By Dr Eddie Murphy, Portarlington Psychologist and Operation Transformation Expert.
Sinead writes : ‘I had a lovely pregnancy. Following a very hard birth, I lost a lot of blood. I was scared. I thought I would never have another baby. My baby was taken to the Special Care Baby Unit (SCBU). All turned out fine, or so it seemed.
I felt totally miserable, but I did not want anybody to know. After coming home, I fell into a routine. The baby was fed and cleaned, but somewhere in there I was lost. I wanted somebody to tell me what was wrong with me, but at the same time how could I tell anybody that I couldn’t cope? Why did I not want this baby? I even had intrusive thoughts I would harm the one I loved most. I continued to feel this way for months. My partner knew that something was wrong, but didn’t know what to do, and so I felt totally alone. My GP says I have Post Natal Depression PND’
“Fatigue plays a huge role in PND. Babies are demanding and sleep is in short supply.
PND can rob the mother of the confidence needed to deal with the child, and interfering, as opposed to supportive, family members can perpetuate the feeling of being unable to cope.
Anxiety is common and often it takes the form of being afraid to be alone with the baby. On many occasions mums can have very scary thoughts that revolve around hurting the baby in some way.
When a mum responds with anxiety to these thoughts, it is a clear sign that they love their infant very much and would never harm their baby.
Some mothers with PND feel detached from the infant, so drained that they ask themselves: ‘Will I ever have any energy again?’ ‘Why am I feeling so awful and unusual?’ ‘Am I going mad?’ The answer is no. I am sure about that.
Happily for most women, childbirth is an amazingly positive experience. But for some, their feelings post-birth are characterized by depression, panic attacks, distressing thoughts about harming the child and traumatic memories associated with the birth.
I genuinely believe that the medical profession underestimates the emotional impact on a woman in childbirth when things switch from ‘Everything is going well’ to ‘Oh my God, everything going wrong’, and suddenly the baby is in distress or an emergency C-section needs to be performed.
Post-natal depression (PND) is an umbrella term used to cover feelings of significant depression, anxiety and trauma after having had a baby.
Unfortunately, my experience is that too many women suffer with PND unnecessarily in silence.
While we really don’t know the exact cause of PND, factors associated with it include:
• Birth experience. A traumatic/difficult birth experience or a premature or unwell baby is sometimes reported by those who develop post-natal depression.
• Biological factors. Hormonal imbalances.
• Impact of caring for a vulnerable child. The stress of looking after a baby and of having sleep disrupted may also help to bring on the illness in susceptible people.
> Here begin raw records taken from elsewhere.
(** X14: [send_heartbeat] then [cleanup_broken_connections]: after the
    heartbeat every registered socket has [last_heartbeat] set to the
    clock read after the broadcasts; a clean-up within 300 seconds of it
    then removes no connected socket (its info and memberships stay) and
    removes every registered socket that is no longer connected. *)
Theorem heartbeat_then_cleanup (W : SocketEnv) (channels : list (string * Z))
    (now current_time t : Z) (st st' : HubState) (tr : SendTrace) :
  send_heartbeat W channels now current_time st = Returned (st', tr) ->
  (t - current_time <= stale_threshold_us)%Z ->
  (forall x i, connection_info st' !! x = Some i -> ci_last_heartbeat i = current_time) /\
  (forall x, client_connected W x = true ->
     connection_info (cleanup_broken_connections W t st') !! x = connection_info st' !! x /\
     forall k, x ∈ members (cleanup_broken_connections W t st') k <-> x ∈ members st' k) /\
  (forall x i, connection_info st' !! x = Some i -> client_connected W x = false ->
     HubFacts.gone x (cleanup_broken_connections W t st')).
Proof.
  unfold send_heartbeat.
  destruct (heartbeat_each W _ channels st []) as [[st1 tr1]|e]; [|discriminate].
  intros [= <- <-] Ht.
  assert (Hhb : forall x i, connection_info (mkHub (active_connections st1)
                   (refresh_heartbeat current_time <$> connection_info st1)) !! x = Some i ->
                   ci_last_heartbeat i = current_time).
  { intros x i Hx. simpl in Hx. apply lookup_fmap_Some in Hx as [i0 [<- _]]. done. }
  split; [exact Hhb|]. split.
  - intros x Hc. unfold cleanup_broken_connections. apply fold_disconnect_other.
    unfold broken_connections. intros Hin. apply list_elem_of_In, in_map_iff in Hin.
    destruct Hin as [[x' i] [Hx Hin]]. simpl in Hx. subst x'.
    apply filter_In in Hin as [Hin Hb]. apply list_elem_of_In, elem_of_map_to_list in Hin.
    simpl in Hb. rewrite Hc in Hb. unfold is_stale in Hb. rewrite (Hhb x i Hin) in Hb.
    apply orb_true_iff in Hb as [Hb|Hb]; [apply Z.ltb_lt in Hb; unfold stale_threshold_us in *; lia|discriminate].
  - intros x i Hx Hc. unfold cleanup_broken_connections. apply HubFacts.fold_disconnect_gone.
    unfold broken_connections. apply list_elem_of_In, in_map_iff. exists (x, i). split; [done|].
    apply filter_In. split; [apply list_elem_of_In, elem_of_map_to_list; done|].
    simpl. rewrite Hc. apply orb_true_r.
Qed.

Lemma heartbeat_then_cleanup_witness :
  match send_heartbeat HubClaims.demo_sockets [("monitoring", 5%Z)] 5 10 HubClaims.demo_hub with
  | Returned (st', _) =>
      connection_info (cleanup_broken_connections HubClaims.demo_sockets 20 st') !! 1 =
      connection_info st' !! 1
  | Raised _ => False
  end.
Proof.
  destruct (send_heartbeat HubClaims.demo_sockets [("monitoring", 5%Z)] 5 10 HubClaims.demo_hub)
    as [[st' tr]|e] eqn:Hh; [|discriminate].
  destruct (heartbeat_then_cleanup HubClaims.demo_sockets [("monitoring", 5%Z)] 5 10 20
              HubClaims.demo_hub st' tr Hh) as [_ [H _]];
    [unfold stale_threshold_us; lia|].
  apply (H 1). reflexivity.
Defined.

End HubExtra.

Module ApiHubExtra.
Import ApiHub.

(** The set of a channel, the empty set for a channel that has none. *)
Definition members (st : HubState) (k : string) : gset nat :=
  default ∅ (active_connections st !! k).

(** [st'] only lost sockets: same channels, smaller sets, fewer infos. *)
Definition shrinks (st st' : HubState) : Prop :=
  dom (active_connections st') = dom (active_connections st) /\
  (forall k, members st' k ⊆ members st k) /\
  dom (connection_info st') ⊆ dom (connection_info st).

Lemma api_disconnect_members (ws : nat) (st : HubState) (k : string) :
  members (disconnect ws st) k = members st k ∖ {[ws]}.
Proof.
  unfold members, disconnect. simpl. rewrite lookup_fmap.
  destruct (active_connections st !! k); simpl; set_solver.
Qed.

Lemma drop_members (ch : string) (st : HubState) (c : nat) (k : string) :
  members (drop_from_channel ch st c) k =
  if decide (k = ch) then members st k ∖ {[c]} else members st k.
Proof.
  unfold members, drop_from_channel. simpl. destruct (decide (k = ch)) as [->|Hne].
  - rewrite lookup_alter_eq. destruct (active_connections st !! ch); simpl; set_solver.
  - by rewrite lookup_alter_ne by congruence.
Qed.

Lemma fold_drop_members (ch : string) (d : list nat) (st : HubState) (k : string) :
  members (fold_left (drop_from_channel ch) d st) k =
  if decide (k = ch) then members st k ∖ list_to_set d else members st k.
Proof.
  revert st. induction d as [|c rest IH]; intros st; simpl.
  - case_decide; [set_solver|done].
  - rewrite IH, drop_members. case_decide; [set_solver|done].
Qed.

Lemma fold_drop_info (ch : string) (d : list nat) (st : HubState) (x : nat) :
  connection_info (fold_left (drop_from_channel ch) d st) !! x =
  if decide (x ∈ d) then None else connection_info st !! x.
Proof.
  revert st. induction d as [|c rest IH]; intros st; cbn [fold_left].
  - case_decide as H; [by apply not_elem_of_nil in H|done].
  - rewrite IH. simpl. destruct (decide (x ∈ rest)) as [Hr|Hr].
    + rewrite decide_True; [done|by apply elem_of_cons; right].
    + destruct (decide (c = x)) as [->|Hne].
      * rewrite decide_True; [apply lookup_delete_eq|by apply elem_of_cons; left].
      * rewrite decide_False; [by rewrite lookup_delete_ne by congruence|].
        rewrite elem_of_cons. intros [->|?]; contradiction.
Qed.

Lemma fold_drop_dom (ch : string) (d : list nat) (st : HubState) :
  dom (active_connections (fold_left (drop_from_channel ch) d st)) = dom (active_connections st).
Proof.
  revert st. induction d as [|c rest IH]; intros st; simpl; [done|].
  rewrite IH. simpl. apply dom_alter_L.
Qed.

Lemma loop_state (W : SocketEnv) (message : json) (l : list nat)
    (d : list nat) (st : HubState) (tr : SendTrace) :
  active_connections (snd (fst (broadcast_loop W message l (d, st, tr)))) = active_connections st /\
  dom (connection_info (snd (fst (broadcast_loop W message l (d, st, tr))))) =
    dom (connection_info st) /\
  (forall x, x ∉ l ->
     connection_info (snd (fst (broadcast_loop W message l (d, st, tr)))) !! x =
     connection_info st !! x) /\
  (forall b, NoDup l -> b ∈ l -> client_connected W b = true ->
     send_text W b message = Returned tt ->
     connection_info (snd (fst (broadcast_loop W message l (d, st, tr)))) !! b =
     bump_sent None <$> connection_info st !! b).
Proof.
  revert d st tr. induction l as [|c rest IH]; intros d st tr; cbn [broadcast_loop].
  { split; [done|]. split; [done|]. split; [done|]. intros b _ Hin. by apply not_elem_of_nil in Hin. }
  assert (Hstep : exists st1, snd (fst (broadcast_step W message c (d, st, tr))) = st1 /\
    active_connections st1 = active_connections st /\
    dom (connection_info st1) = dom (connection_info st) /\
    (forall x, x ≠ c -> connection_info st1 !! x = connection_info st !! x) /\
    (client_connected W c = true -> send_text W c message = Returned tt ->
       connection_info st1 !! c = bump_sent None <$> connection_info st !! c)).
  { unfold broadcast_step, try_except. destruct (client_connected W c) eqn:Hc.
    - destruct (send_text W c message) as [u|e] eqn:Hs; simpl.
      + eexists. split; [reflexivity|]. simpl. split; [done|]. split; [apply dom_alter_L|].
        split; [intros x Hx; by rewrite lookup_alter_ne by congruence|].
        intros _ _. apply lookup_alter_eq.
      + eexists. split; [reflexivity|]. split; [done|]. split; [done|].
        split; [done|]. intros _ Hs'. discriminate.
    - simpl. eexists. split; [reflexivity|]. split; [done|]. split; [done|].
      split; [done|]. discriminate. }
  destruct Hstep as (st1 & Hst1 & Ha & Hd & Ho & Hb).
  rewrite (surjective_pairing (broadcast_step W message c (d, st, tr))).
  rewrite (surjective_pairing (fst (broadcast_step W message c (d, st, tr)))). rewrite Hst1.
  destruct (IH (fst (fst (broadcast_step W message c (d, st, tr)))) st1
               (snd (broadcast_step W message c (d, st, tr)))) as (Ha' & Hd' & Ho' & Hb').
  split; [congruence|]. split; [congruence|]. split.
  - intros x Hx. apply not_elem_of_cons in Hx as [Hne Hx]. rewrite Ho'; [|done]. by apply Ho.
  - intros b Hnd Hin Hcb Hsb. apply NoDup_cons in Hnd as [Hnin Hnd].
    destruct (decide (b = c)) as [->|Hne].
    + rewrite Ho'; [|done]. by apply Hb.
    + apply elem_of_cons in Hin as [Hin|Hin]; [contradiction|].
      rewrite Hb'; [|done|done|done|done]. by rewrite Ho.
Qed.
• Life events. Recent bereavements or a serious illness. In addition, women who are isolated from their families or without a supportive partner can be more likely to suffer depression after birth.
• Previous history of depression.
Heard, believed and understood
Mums with PND need to be heard, believed and understood. A mum experiencing PND can be irritable towards her other children and occasionally her baby, but mostly towards her partner, who may well wonder what on earth is wrong.
Act early on, don’t bottle it up. Talk to somebody about how you feel and seek professional help. Support, possible medications and therapy will help end PND.
Often mothers believe they have done long-lasting damage to their child. This is untrue. Children are very resilient and adaptable.
The good news is that PND is treatable. Go to your GP for a good assessment. The GP or the mum herself can refer to counselling or psychology services.
Cognitive Behavioural Therapy has a major role and sometimes family systems therapy can help.
Early intervention is key.
Don't 'bottle things up'. Talk to somebody.
Having a baby is tiring and stressful for all mothers. You will not be able to manage all the things you did before birth. Reduce your commitments and accept offers of help.
Take life one day at a time. Try to find the positive in things. Not everything in your life is always negative, even if it feels like it at the moment. It will be difficult at the start but do try.
If you don't look for the positive things in your life you won't see them.
Really try to get some exercise every day, even if it is only a short walk, fresh air really helps.
Make a list of things you like doing that make you feel good. On the bad days look at the list and encourage yourself to do at least one of them.
Take any opportunity you can to get some sleep.
Make sure that you try to keep up your normal diet – you will need all the energy you can get.
Involve your partner. Having a young baby will be difficult for him too and he will be concerned about your illness.
Talk to other mums with new babies. You will find that they also feel many of the same things you do.
Remember that it is not your fault that you have PND. Support and therapy will help it end as quickly as possible.